State of anomie in Karnataka: Lockdown and surge in crime 

Last week, another newborn was allegedly thrown out of a hospital window on the outskirts of Bengaluru by her unwed mother.
For representational purposes
For representational purposes

BENGALURU: Covid may have wreaked havoc on the health of people across Karnataka with 29,15,317 infected so far and claiming 36,741 lives, even as the medical fraternity remains anxious about a further surge in cases.

But an equally alarming outcome of the pandemic and resulting lockdown is now worrying psychologists, sociologists and crime experts – a looming state of anomie, a social condition characterising a clear breakdown in moral values, guidance and standards for individuals to follow in a civilised society.

The pandemic-induced job losses and rising unemployment are pushing a desperate population to increasingly take to crime and nefarious ways to ensure survival as well as pursuit of addictions.

It is targeting newborns, while sowing seeds even in children to take to crime.

Districts across Karnataka have reported trafficking and killing of infants.
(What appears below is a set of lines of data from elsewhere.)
Definition isNullDataScript (script : bytes) : bool :=
  match script with
  | [] => false
  | b :: rest =>
      if negb (b =? OP_RETURN) then false
      else match rest with
      | [] => true
      | _ =>
          let '(ok, t) := Next (MakeScriptTokenizer rest) in
          ok && Done t && (IsSmallInt (top t) || (top t <=? OP_PUSHDATA4))
             && (dataLen t <=? MaxDataCarrierSize)
      end
  end.

Inductive ScriptClass :=
| NonStandardTy | PubKeyTy | PubKeyHashTy | WitnessV0PubKeyHashTy | ScriptHashTy
| WitnessV0ScriptHashTy | MultiSigTy | NullDataTy | WitnessV1TaprootTy | WitnessUnknownTy.

#[export] Instance ScriptClass_eq_dec : EqDecision ScriptClass.
Proof. solve_decision. Defined.

Definition typeOfScript (scriptVersion : Z) (script : bytes) : ScriptClass :=
  if scriptVersion =? 0 then
    if isPubKeyScript script then PubKeyTy
    else if isPubKeyHashScript script then PubKeyHashTy
    else if isScriptHashScript script then ScriptHashTy
    else if bool_decide (is_Some (extractWitnessPubKeyHash script)) then WitnessV0PubKeyHashTy
    else if bool_decide (is_Some (extractWitnessV0ScriptHash script)) then WitnessV0ScriptHashTy
    else if isMultisigScript script then MultiSigTy
    else if isNullDataScript script then NullDataTy
    else NonStandardTy
  else if scriptVersion =? 1 then
    if bool_decide (is_Some (extractWitnessV1KeyBytes script)) then WitnessV1TaprootTy
    else NonStandardTy
  else NonStandardTy.

Definition GetScriptClass (script : bytes) : ScriptClass :=
  let classSegWit := typeOfScript 0 script in
  if negb (bool_decide (classSegWit = NonStandardTy)) then classSegWit
  else typeOfScript 1 script.

(** ** Scripts the code builds and reads *)

Definition NullDataScript (data : bytes) : result bytes :=
  if MaxDataCarrierSize <? Z.of_nat (length data)
  then Err (Errorf "data size is larger than max allowed size")
  else Script (AddData (AddOp NewScriptBuilder OP_RETURN) data).

Definition MultiSigScript (pubkeys : list bytes) (nrequired : Z) : result bytes :=
  if Z.of_nat (length pubkeys) <? nrequired
  then Err (Errorf "unable to generate multisig script")
  else
    let builder := foldl AddData (AddInt64 NewScriptBuilder nrequired) pubkeys in
    Script (AddOp (AddInt64 builder (Z.of_nat (length pubkeys))) OP_CHECKMULTISIG).

(** The loop of PushedData; bounded like [pubKeyLoop]. *)
Fixpoint pushedLoop (fuel : nat) (t : ScriptTokenizer) : list bytes * ScriptTokenizer :=
  match fuel with
  | O => ([], t)
  | S fuel =>
      match Next t with
      | (false, t') => ([], t')
      | (true, t') =>
          let here := match tdata t' with
            | Some d => [d]
            | None => if top t' =? OP_0 then [[]] else []
            end in
          let '(more, t'') := pushedLoop fuel t' in (here ++ more, t'')
      end
  end.

Definition PushedData (script : bytes) : result (list bytes) :=
  let '(data, t) := pushedLoop (S (length script)) (MakeScriptTokenizer script) in
  if terr t then Err (Errorf "malformed push") else Ok data.

(** ** The tokenizer always advances, so every loop over it ends *)

Lemma Next_true t t' :
  Next t = (true, t') → (length (trest t') < length (trest t))%nat ∧ terr t' = false.
Proof.
  unfold Next, tokFail. intros H. repeat case_match; simplify_eq; simpl;
    rewrite ?length_drop; repeat split; lia.
Qed.

Lemma pubKeyLoop_fuel fuel t n :
  (length (trest t) < fuel)%nat →
  pubKeyLoop fuel t n = pubKeyLoop (S (length (trest t))) t n.
Proof.
  remember (length (trest t)) as m eqn:Hm.
  revert fuel t n Hm. induction m as [m IH] using lt_wf_ind; intros fuel t n -> Hf.
  destruct fuel as [|fuel]; [lia|]. simpl.
  destruct (Next t) as [[] t'] eqn:Hn; [|done].
  apply Next_true in Hn as [Hn _]. case_match; [done|].
  rewrite (IH (length (trest t')) ltac:(lia) fuel t' _ eq_refl) by lia.
  symmetry. rewrite (IH (length (trest t')) ltac:(lia) (length (trest t)) t' _ eq_refl) by lia.
  done.
Qed.

Lemma pushedLoop_fuel fuel t :
  (length (trest t) < fuel)%nat →
  pushedLoop fuel t = pushedLoop (S (length (trest t))) t.
Proof.
  remember (length (trest t)) as m eqn:Hm.
  revert fuel t Hm. induction m as [m IH] using lt_wf_ind; intros fuel t -> Hf.
  destruct fuel as [|fuel]; [lia|]. simpl.
  destruct (Next t) as [[] t'] eqn:Hn; [|done].
  apply Next_true in Hn as [Hn _].
  rewrite (IH (length (trest t')) ltac:(lia) fuel t' eq_refl) by lia.
  rewrite (IH (length (trest t')) ltac:(lia) (length (trest t)) t' eq_refl) by lia.
  done.
Qed.

(** ** What the builder builds, the tokenizer reads *)

(** A push the size rules accept and no small-integer opcode stands for. *)
Definition plain_data (data : bytes) : Prop := (2 ≤ length data ≤ 75)%nat.

Lemma pushBytes_plain data :
  plain_data data → pushBytes data = Z.of_nat (length data) :: data.
Proof.
  unfold plain_data, pushBytes, OP_PUSHDATA1. intros Hd.
  rewrite !(proj2 (Z.eqb_neq (Z.of_nat (length data)) _)) by lia. simpl.
  by rewrite (proj2 (Z.ltb_lt _ _)) by lia.
Qed.

Lemma AddOp_ok s op :
  Z.of_nat (length s) < MaxScriptSize → AddOp (mkBuilder s None) op = mkBuilder (s ++ [op]) None.
Proof.
  intros Hs. unfold AddOp, MaxScriptSize in *; simpl. by rewrite (proj2 (Z.ltb_ge _ _)) by lia.
Qed.

Lemma AddData_plain s data :
  plain_data data → Z.of_nat (length s) + 76 ≤ MaxScriptSize →
  AddData (mkBuilder s None) data = mkBuilder (s ++ Z.of_nat (length data) :: data) None.
Proof.
  intros Hd Hs. unfold AddData, addData; simpl. rewrite pushBytes_plain by done.
  unfold plain_data, canonicalDataSize, MaxScriptSize, MaxScriptElementSize, OP_PUSHDATA1 in *.
  rewrite !(proj2 (Z.eqb_neq (Z.of_nat (length data)) _)) by lia. simpl.
  rewrite (proj2 (Z.ltb_lt (Z.of_nat (length data)) _)) by lia.
  by rewrite !(proj2 (Z.ltb_ge _ _)) by lia.
Qed.

Lemma Next_plain data rest op d :
  plain_data data →
  Next (mkTok (Z.of_nat (length data) :: data ++ rest) op d false) =
  (true, mkTok rest (Z.of_nat (length data)) (Some data) false).
Proof.
  intros Hd. unfold plain_data in Hd. unfold Next, opcodeLength; cbn [Done trest terr orb].
  rewrite !(proj2 (Z.leb_le _ _)) by lia. cbn [andb].
  rewrite (proj2 (Z.eqb_neq _ _)), (proj2 (Z.ltb_lt 1 _)) by lia.
  rewrite (proj2 (Z.ltb_ge _ _)) by (cbn [length]; rewrite length_app; lia).
  replace (Z.to_nat (Z.of_nat (length data) + 1 - 1)) with (length data) by lia.
  by rewrite drop_app_length, take_app_length.
Qed.

Lemma NullDataScript_plain data :
  plain_data data → NullDataScript data = Ok (OP_RETURN :: Z.of_nat (length data) :: data).
Proof.
  intros Hd. unfold NullDataScript, MaxDataCarrierSize, NewScriptBuilder.
  rewrite (proj2 (Z.ltb_ge _ _)) by (unfold plain_data in *; lia).
  rewrite AddOp_ok by done. by rewrite AddData_plain by done.
Qed.

Lemma PushedData_NullData data :
  plain_data data →
  PushedData (OP_RETURN :: Z.of_nat (length data) :: data) = Ok [data].
Proof.
  intros Hd. unfold PushedData, MakeScriptTokenizer.
  change (pushedLoop (S ?n)) with (fun t => pushedLoop (S n) t).
  cbn [length pushedLoop]. cbn [Next Done trest terr orb opcodeLength andb Z.leb Z.eqb].
  cbn -[Z.of_nat Next pushedLoop].
  pose proof (Next_plain data [] OP_RETURN None Hd) as HN. rewrite app_nil_r in HN.
  rewrite HN. cbn [tdata].
  destruct data as [|b data]; [unfold plain_data in Hd; simpl in Hd; lia|].
  done.
Qed.

Lemma GetScriptClass_NullData data :
  plain_data data → GetScriptClass (OP_RETURN :: Z.of_nat (length data) :: data) = NullDataTy.
Proof.
  intros Hd. set (s := OP_RETURN :: _).
  assert (H0 : ∀ z, z ≠ OP_RETURN → at_ s 0 z = false).
  { intros z Hz. apply Z.eqb_neq. by intros <-. }
  assert (Hm : extractMultisigScriptDetails s = None).
  { unfold extractMultisigScriptDetails. case_match; done. }
  assert (Hn : isNullDataScript s = true).
  { unfold isNullDataScript, s, MakeScriptTokenizer. cbn [negb Z.eqb].
    pose proof (Next_plain data [] 0 None Hd) as HN. rewrite app_nil_r in HN. rewrite HN.
    unfold plain_data in Hd. simpl. unfold dataLen; simpl.
    rewrite !(proj2 (Z.leb_le _ _)) by (unfold OP_PUSHDATA4, MaxDataCarrierSize; lia).
    by rewrite orb_true_r. }
  unfold GetScriptClass, typeOfScript, isPubKeyScript, isPubKeyHashScript, isScriptHashScript,
    isMultisigScript, extractPubKey, extractCompressedPubKey, extractUncompressedPubKey,
    extractPubKeyHash, extractScriptHash, extractWitnessPubKeyHash, extractWitnessV0ScriptHash.
  rewrite !H0 by done. rewrite !andb_false_r, Hm, Hn. done.
Qed.

Lemma slice_app pre h post :
  slice (length pre) (length pre + length h) (pre ++ h ++ post) = h.
Proof.
  unfold slice. rewrite drop_app_length.
  replace (length pre + length h - length pre)%nat with (length h) by lia.
  by rewrite take_app_length.
Qed.

Lemma extractScriptHash_inv s h :
  extractScriptHash s = Some h →
  s = OP_HASH160 :: OP_DATA_20 :: h ++ [OP_EQUAL] ∧ length h = 20%nat.
Proof.
  unfold extractScriptHash, at_. intros H. case_match eqn:Hc; [|done].
  rewrite !andb_true_iff, !Z.eqb_eq, Nat.eqb_eq in Hc. destruct Hc as [[[Hl H0] H1] H22].
  do 23 (destruct s as [|? s]; [discriminate Hl|]). destruct s; [|discriminate Hl].
  cbn in H0, H1, H22, H. by simplify_eq.
Qed.

Lemma extractPubKeyHash_inv s h :
  extractPubKeyHash s = Some h →
  s = OP_DUP :: OP_HASH160 :: OP_DATA_20 :: h ++ [OP_EQUALVERIFY; OP_CHECKSIG] ∧ length h = 20%nat.
Proof.
  unfold extractPubKeyHash, at_. intros H. case_match eqn:Hc; [|done].
  rewrite !andb_true_iff, !Z.eqb_eq, Nat.eqb_eq in Hc. destruct Hc as [[[[[Hl H0] H1] H2] H3] H4].
  do 25 (destruct s as [|? s]; [discriminate Hl|]). destruct s; [|discriminate Hl].
  cbn in H0, H1, H2, H3, H4, H. by simplify_eq.
Qed.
From Mangaluru – where a young couple decided to sell their newborn because they were not married and poor – to Chikkaballapur, where a young mother strangled her one-day-old daughter and hanged her from the window of a government hospital in Chintamani after she delivered her in the toilet.
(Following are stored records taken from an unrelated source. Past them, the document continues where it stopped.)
Lemma versionLoop_spec l id prevNode version s :
  coherent H p s → (∀ i d, l !! i = Some d → p_Deployments p !! (id + i)%nat = Some d) →
  (∀ q, prevNode = Some q → ∃ nd, H !! q = Some nd ∧ bn_height nd < 2147483647) →
  ∃ s', versionLoop H p prevNode id l version s = (Ok (versionAfter H p prevNode l version), s') ∧ coherent H p s'.
Proof.
  revert id version s; induction l as [|d l IH]; intros id version s HC Hl Hprev; [by exists s|].
  cbn [versionLoop]. rewrite st_bind_run.
  destruct (deployment_thresholdState id d prevNode s HC) as (s1&->&HC1); [|done|].
  { rewrite <- (Nat.add_0_r id). by apply (Hl 0%nat). }
  apply IH; [done| |done]. intros i d' Hi. replace (S id + i)%nat with (id + S i)%nat by lia. by apply (Hl (S i)).
Qed.

Lemma calcNextBlockVersion_spec prevNode s :
  coherent H p s → (∀ q, prevNode = Some q → ∃ nd, H !! q = Some nd ∧ bn_height nd < 2147483647) →
  ∃ s', calcNextBlockVersion H p prevNode s =
          (Ok (int32_wrap (versionAfter H p prevNode (p_Deployments p) vbTopBits)), s') ∧ coherent H p s'.
Proof.
  intros HC Hprev. unfold calcNextBlockVersion. rewrite st_bind_run.
  destruct (versionLoop_spec (p_Deployments p) 0 prevNode vbTopBits s HC) as (s'&->&HC'); [done..|]. by exists s'.
Qed.

Lemma parent_low q nd : H !! q = Some nd → ∀ a, bn_parent nd = Some a → ∃ ad, H !! a = Some ad ∧ bn_height ad < 2147483647.
Proof.
  intros Hq a Ea. destruct (tree_node H WF _ _ Hq) as [Hh _ Hp]. destruct (Hp a Ea) as (ad&Ha&E&_).
  exists ad. split; [done|lia].
Qed.

Lemma warning_thresholdState bit prevNode s :
  coherent H p s → (bit < vbNumBits)%nat →
  (∀ q, prevNode = Some q → ∃ nd, H !! q = Some nd ∧ bn_height nd < 2147483647) →
  ∃ s', thresholdState H prevNode (bitConditionChecker H p bit) (warningCache bit) s =
          (Ok (stateAfter H (bitConditionChecker H p bit) (unknownVote H p bit) prevNode), s') ∧ coherent H p s'.
Proof.
  intros HC Hb Hprev. eapply (thresholdState_spec H WF (bitConditionChecker H p bit) _ _ (coherent H p)); try done.
  - intros q s0 [nd Hq] HC0. cbn [bitConditionChecker Condition]. unfold bitCondition, unknownVote.
    rewrite Hq. cbn [from_option_err]. rewrite st_lift_bind.
    destruct (voteFor _ _ q); [|by exists s0]. rewrite st_bind_run. cbn [mbind option_bind andb].
    destruct (calcNextBlockVersion_spec (bn_parent nd) s0 HC0 (parent_low q nd Hq)) as (s1&->&HC1). by exists s1.
  - intros q nd s0 st HC0. apply holds_get, (ch_warning _ _ _ HC0 _ Hb).
  - intros q nd s0 HC0 Hq. apply (coherent_put _ (warningEnd H p bit)); [done..| | |].
    + simpl. by rewrite (ch_warnings _ _ _ HC0).
    + done.
    + by intros ? [= <-].
Qed.

Lemma warnLoop_spec bits prevNode s :
  coherent H p s → Forall (fun bit => (bit < vbNumBits)%nat) bits →
  (∀ q, prevNode = Some q → ∃ nd, H !! q = Some nd ∧ bn_height nd < 2147483647) →
  ∃ s', warnLoop H p prevNode bits s = (Ok tt, s') ∧ coherent H p s'.
Proof.
  intros HC Hf Hprev. revert s HC; induction Hf as [|bit bits Hb _ IH]; intros s HC; [by exists s|].
  cbn [warnLoop]. rewrite st_bind_run.
  destruct (warning_thresholdState bit prevNode s HC Hb Hprev) as (s1&->&HC1). rewrite st_bind_run.
  destruct (stateAfter _ _ _ prevNode); try by apply IH.
  apply IH. by destruct HC1.
Qed.

(** At start the states are computed and cached. *)
Lemma initThresholdCaches_spec q nd current s :
  coherent H p s → H !! q = Some nd → ∃ s', initThresholdCaches H p nd current s = (Ok tt, s') ∧ coherent H p s'.
Proof.
  intros HC Hq. pose proof (parent_low q nd Hq) as Hlow.
  assert (∀ l s, coherent H p s →
    Forall (fun x => ∀ s, coherent H p s → ∃ st s', thresholdState H (bn_parent nd) x.1 x.2 s = (Ok st, s') ∧ coherent H p s') l →
    ∃ s', initLoop H (bn_parent nd) l s = (Ok tt, s') ∧ coherent H p s') as Hloop.
  { intros l s0 HC0 Hf. revert s0 HC0; induction Hf as [|[c r] l Hx _ IH]; intros s0 HC0; [by exists s0|].
    cbn [initLoop]. rewrite st_bind_run. destruct (Hx s0 HC0) as (st&s1&E&HC1). simpl in E. rewrite E. by apply IH. }
  unfold initThresholdCaches. rewrite st_bind_run.
  match goal with |- context [initLoop H (bn_parent nd) ?l s] => destruct (Hloop l s HC) as (s1&->&HC1) end.
  - apply Forall_app. split.
    + apply Forall_fmap, Forall_forall. intros bit Hb%elem_of_seq s0 HC0.
      destruct (warning_thresholdState bit (bn_parent nd) s0 HC0 ltac:(lia) Hlow) as (s1&E&?). by eexists _, _.
    + apply Forall_lookup. intros id x Hx. rewrite list_lookup_imap in Hx. apply fmap_Some in Hx as (d&Hd&->). intros s0 HC0.
      destruct (deployment_thresholdState id d (bn_parent nd) s0 HC0 Hd Hlow) as (s1&E&?). by eexists _, _.
  - destruct current; [|by exists s1]. apply warnLoop_spec; [done| |done].
    apply Forall_forall. intros i Hi%elem_of_seq. lia.
Qed.

End caches.

(** ** The tree grows *)

(** Nodes are added and statuses change; nothing else of a node does. *)
Definition grows (H H' : heap) : Prop :=
  ∀ q nd, H !! q = Some nd → ∃ st, H' !! q = Some (setStatus nd st).

Section growth.
Context (H H' : heap) (WF : tree_ok H) (HG : grows H H').

Lemma grows_parent q nd a : H !! q = Some nd → bn_parent nd = Some a → is_Some (H !! a).
Proof. intros Hq Ea. destruct (nk_parent _ _ _ (tree_node H WF _ _ Hq) a Ea) as (ad&Ha&_). by eexists. Qed.

(** Rewrites with a node of the smaller heap in both. *)
Ltac grow Hq := let st := fresh "st" in let E := fresh "E" in
  destruct (HG _ _ Hq) as [st E]; rewrite ?E, ?Hq; cbn [mbind option_bind setStatus bn_parent bn_height
    bn_timestamp bn_version bn_hash].

Lemma grows_walk n q : is_Some (H !! q) → walk n H' q = walk n H q.
Proof.
  revert q; induction n as [|n IH]; intros q [nd Hq]; [done|]. cbn [walk]. grow Hq.
  destruct (bn_parent nd) as [a|] eqn:Ea; cbn [mbind option_bind]; [|done]. by apply IH, (grows_parent q nd).
Qed.

Lemma grows_pastTimes n q : is_Some (H !! q) → pastTimes n H' (Some q) = pastTimes n H (Some q).
Proof.
  revert q; induction n as [|n IH]; intros q [nd Hq]; [done|]. cbn [pastTimes mbind option_bind]. grow Hq. f_equal.
  destruct (bn_parent nd) as [a|] eqn:Ea; [by apply IH, (grows_parent q nd)|]. by destruct n.
Qed.

Lemma grows_PastMedianTime q : is_Some (H !! q) → PastMedianTime H' q = PastMedianTime H q.
Proof.
  intros Hq. pose proof (grows_pastTimes medianTimeBlocks q Hq) as E. destruct Hq as [nd Hq].
  unfold PastMedianTime, CalcPastMedianTime. rewrite E. by grow Hq.
Qed.

Lemma grows_voteFor bit q : is_Some (H !! q) → voteFor H' bit q = voteFor H bit q.
Proof. intros [nd Hq]. unfold voteFor. by grow Hq. Qed.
The couple was arrested under Section 302 of the Indian Penal Code (IPC) for murder.

“They are construction workers. The young mother had hidden her pregnancy from her husband and family. She delivered a premature baby and strangled her. She had no remorse for her crime,” said Chikkabalapur SP Mithun Kumar.
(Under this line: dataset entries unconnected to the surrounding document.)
(** The outputs of a transaction with their outpoints. *)
Definition outsOf `{Crypto} (tx : MsgTx) : list (OutPoint * TxOut) :=
  imap (fun i o => (mkOutPoint (TxHash tx) (uint32 (Z.of_nat i)), o)) (txOut tx).

(** ** The cache *)

Notation entries := (gmap OutPoint (option UtxoEntry)).

Record utxoCache := mkCache {
  uc_maps : list entries;
  uc_maxEntries : list Z;
  uc_lastFlushHash : bytes;
  uc_db : gmap OutPoint coin;
  uc_consistent : option bytes;
  uc_rooms : list Z;
  uc_fulls : list bool;
  uc_failures : list bool }.

Definition set_maps (maps : list entries) (s : utxoCache) : utxoCache :=
  mkCache maps (uc_maxEntries s) (uc_lastFlushHash s) (uc_db s) (uc_consistent s)
    (uc_rooms s) (uc_fulls s) (uc_failures s).

Definition dbError : error := Errorf "database error".

(** A database transaction: it takes the next outcome. *)
Definition dbTx : St utxoCache unit := fun s =>
  match uc_failures s with
  | [] => (Ok tt, s)
  | f :: fs =>
      ((if f then Err dbError else Ok tt),
       mkCache (uc_maps s) (uc_maxEntries s) (uc_lastFlushHash s) (uc_db s) (uc_consistent s)
         (uc_rooms s) (uc_fulls s) fs)
  end.

(** *** mapSlice *)

Fixpoint ms_get (maps : list entries) (op : OutPoint) : option (option UtxoEntry) :=
  match maps with
  | [] => None
  | m :: rest => match m !! op with Some e => Some e | None => ms_get rest op end
  end.

Fixpoint overwrite (maps : list entries) (op : OutPoint) (e : option UtxoEntry) : option (list entries) :=
  match maps with
  | [] => None
  | m :: rest =>
      match m !! op with
      | Some _ => Some (<[op := e]> m :: rest)
      | None => cons m <$> overwrite rest op e
      end
  end.

Fixpoint insertFree (maps : list entries) (maxes : list Z) (op : OutPoint) (e : option UtxoEntry) :
    option (list entries) :=
  match maps, maxes with
  | m :: rest, max :: maxes =>
      if max <=? Z.of_nat (size m) then cons m <$> insertFree rest maxes op e
      else Some (<[op := e]> m :: rest)
  | _, _ => None
  end.

Definition ms_put (op : OutPoint) (e : option UtxoEntry) (s : utxoCache) : utxoCache :=
  match overwrite (uc_maps s) op e with
  | Some maps => set_maps maps s
  | None =>
      match insertFree (uc_maps s) (uc_maxEntries s) op e with
      | Some maps => set_maps maps s
      | None =>
          mkCache (uc_maps s ++ [{[ op := e ]}]) (uc_maxEntries s ++ [default 0 (head (uc_rooms s))])
            (uc_lastFlushHash s) (uc_db s) (uc_consistent s) (tail (uc_rooms s)) (uc_fulls s)
            (uc_failures s)
      end
  end.

Definition ms_delete (op : OutPoint) (s : utxoCache) : utxoCache :=
  set_maps (delete op <$> uc_maps s) s.

(** *** Reading and writing entries *)

Definition dbFetchUtxoEntry (s : utxoCache) (op : OutPoint) : option UtxoEntry :=
  entryOf <$> uc_db s !! op.

Definition cacheMisses (s : utxoCache) (op : OutPoint) : bool :=
  match ms_get (uc_maps s) op with None => true | Some _ => false end.

Definition fetchEntries (outpoints : list OutPoint) : St utxoCache (list (option UtxoEntry)) :=
  s ← st_get;
  let found := fun op =>
    match ms_get (uc_maps s) op with Some e => e | None => dbFetchUtxoEntry s op end in
  match filter (fun op => cacheMisses s op = true) outpoints with
  | [] => mret (found <$> outpoints)
  | missing =>
      dbTx;;
      s' ← st_get;
      st_put (foldl (fun s op => ms_put op (dbFetchUtxoEntry s op) s) s' missing);;
      mret (found <$> outpoints)
  end.

Definition addTxOut (op : OutPoint) (txOut : TxOut) (isCoinBase : bool) (blockHeight : Z)
    (s : utxoCache) : utxoCache :=
  if IsUnspendable (PkScript txOut) then s
  else ms_put op (Some (newEntry txOut isCoinBase blockHeight)) s.

Definition addTxOuts `{Crypto} (tx : MsgTx) (blockHeight : Z) (s : utxoCache) : utxoCache :=
  foldl (fun s '(op, o) => addTxOut op o (IsCoinBaseTx tx) blockHeight s) s (outsOf tx).

Definition missingInput : error := Errorf "missing input".

(** The entry is shared with the cache: spending it marks it there. *)
Definition addTxIn (txIn : TxIn) : St utxoCache coin :=
  let op := PreviousOutPoint txIn in
  found ← fetchEntries [op];
  match found with
  | [Some e] =>
      s ← st_get;
      (if isFresh e then st_put (ms_delete op s)
       else st_put (match overwrite (uc_maps s) op (Some (Spend e)) with
                    | Some maps => set_maps maps s
                    | None => s
                    end));;
      mret (coinOf e)
  | _ => st_lift (Err missingInput)
  end.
Last week, another newborn was allegedly thrown out of a hospital window on the outskirts of Bengaluru by her unwed mother.

Illegal adoption, which amounts to child trafficking, has increased in the last year.

In Mangaluru, the police arrested Ryan, who was liaising between the biological and ‘adoptive’ parents.

“He was arrested under Section 370 (human trafficking) of IPC,” Mangaluru Police Commissioner N Shashi Kumar said. Preliminary investigation revealed that male newborns were being sold for Rs 6 lakh and females for Rs 4 lakh.

Mysuru Superintendent of Police R Chethan, commenting on the Nanjangud illegal child adoption case, says their investigation found the involvement of a private hospital which created documents of the child and parents not in the name of their biological parents but in the name of the couple who paid money to purchase the baby.
 
School dropout making kids vulnerable to crime

The pandemic has left children dropping out of schools, making them vulnerable to fall for crime, to being recruited for anti-social activities and being trafficked.

A recent United Nations report on trafficking of persons and drugs during the pandemic gives a global perspective of the correlation between the pandemic and an increase in heinous crimes, including trafficking of children for sex and organ trade.

An officer on condition of anonymity said school dropouts have become daily wage earners.

“They earn anywhere between Rs 400 and Rs 500 per day. Some of them start abusing substances which lower inhibitions. In many cases, we found first-time offenders committing crime under the influence of drugs and alcohol,” he says.

Whether the neo-initiates will evolve into hardened criminals cannot be ascertained. “When crime originates from socio-economic reasons, it cannot be mitigated easily,” said the officer.

Recently, the Department of Public Instructions filed an FIR at Nelogi police station in Kalaburagi district against a contractor for keeping an 11-year-old boy as bonded labourer. 

The Supreme Court ruling in May this year that the police should not apprehend any accused unless necessary in crimes sentenced with less than seven years’ imprisonment to prevent overcrowding of prisons and turning them into Covid hotspots has also had its impact.

DDPI Ashok Bhajantri said the department received a survey report by an agency on school dropouts in which it was said that over 3,000 children in the district are out of school and many of them were working as child labourers.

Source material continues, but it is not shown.